In the realm of philosophy, Mortimer Adler became widely known for his association with the Great Books of the Western World series. This monumental project, initiated in the 1950s in collaboration with philosopher Robert Hutchins, aimed to compile and make accessible the most influential and essential works of Western literature, philosophy, and science. The series, comprising 54 volumes, became a cornerstone in Adler's mission to promote a classical liberal education. Adler's emphasis on education led him to serve as the editor of the Encyclopedia Britannica's Great Books of the Western World series. His passion for fostering intellectual inquiry and critical thinking skills extended beyond academia. He played a key role in the establishment of the "Great Books Foundation," an organization dedicated to promoting discussion and exploration of classic texts in various educational settings.

In addition to his work on the Great Books, Adler authored numerous books and essays on philosophy, education, and ethics. His book How to Read a Book (co-authored with Charles Van Doren) became a popular guide on the art of reading and comprehension.

Throughout his career, Mortimer J. Adler was associated with the University of Chicago, where he served as a professor and associated with the university's Committee on Social Thought. His engagement in public discourse through lectures, writings, and educational initiatives helped bridge the gap between academia and the broader public. Mortimer Adler passed away on June 28, 2001, leaving behind a legacy of intellectual curiosity, educational reform, and a commitment to the pursuit of knowledge. His influence on the fields of philosophy and education endures, particularly in his advocacy for a classical education that emphasizes the great ideas and works of Western civilization.

The Four Dimensions of Philosophy: Metaphysical, Moral, Objective, Categorical

This book is about philosophy's relationship to and difference from other disciplines, such as history, maths, physics, and even poetry. The author demonstrates how philosophy - like history, but unlike physics - is reflexive. That is, one may write a history of history as well as a history of physics, but not a physics of physics.

The Great Ideas: a Lexicon of Western Thought

The Great Ideas: A Lexicon of Western Thought stands as a monumental work of intellectual exploration, conceived by the renowned philosopher Mortimer J. Adler. Adler emerged as one of the most influential thinkers of the 20th century, known for his commitment to promoting intellectual inquiry and fostering a deeper understanding of the human experience.
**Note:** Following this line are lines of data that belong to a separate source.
(* ===== verification/_CoqProject ===== *)
-Q . S2P
Prelude.v
PmtilesFormat.v
PmtilesReader.v
StdModel.v
Types.v
Hrw.v
Config.v
Dispatcher.v
RenderCache.v
WorkerPool.v
TilesetSources.v
ChunkStore.v
HttpMessage.v
FetchCoordinator.v
SingleFlight.v
Text.v
Floats.v
Json.v
DeliveryAuth.v
AuthRegistry.v
Wire.v
Node.v
Worker.v
Renderer.v
ActorThreads.v
PeerRouting.v
PeerBackend.v
TileArchives.v
Resolver.v
InternalHttp.v
CacheControl.v
ProviderPolicy.v
ProviderFetch.v
ProviderCache.v
ResourceTemplates.v
ProviderHandlers.v
Overlays.v
AddLayers.v
PublicRequests.v
Admission.v
PublicIngress.v
ResourcePolicy.v
FileSource.v
FileSourceTasks.v
FloatMath.v
Topology.v
ShadeArcs.v
ShadeRings.v
Shades.v
Dem.v
Contours.v
ContourLines.v
ContourSimplify.v
ContourTiles.v
MltTiles.v
CpuWork.v
PublicTiles.v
Published in 1952, The Great Ideas represents Adler's ambitious endeavor to compile and elucidate the key concepts that have shaped Western civilization. Drawing upon the wisdom of philosophers, scientists, theologians, and artists from antiquity to the modern era, Adler constructs a comprehensive lexicon that spans the breadth of human knowledge. At the heart of The Great Ideas lies Adler's belief in the power of ideas to illuminate the human condition and guide humanity toward greater wisdom and virtue. Through meticulous scholarship and insightful commentary, he explores a vast array of topics, including ethics, politics, metaphysics, epistemology, aesthetics, and more.

Adler's approach is both erudite and accessible, making complex philosophical concepts understandable to readers of all backgrounds. Each entry in the lexicon serves as a gateway to deeper exploration, inviting readers to engage critically with the intellectual heritage of the Western tradition. The Great Ideas is more than just a reference work—it is a testament to the enduring relevance of philosophical inquiry in our quest for meaning and understanding. Adler's passion for knowledge and his commitment to intellectual excellence continue to inspire readers to engage with the great ideas that have shaped human history and continue to shape our future. Since its publication, The Great Ideas has remained a foundational text for students, scholars, and anyone seeking to broaden their intellectual horizons. Mortimer J. Adler's legacy endures in the pages of this timeless masterpiece, reminding us of the transformative power of ideas to enrich our lives and expand our minds.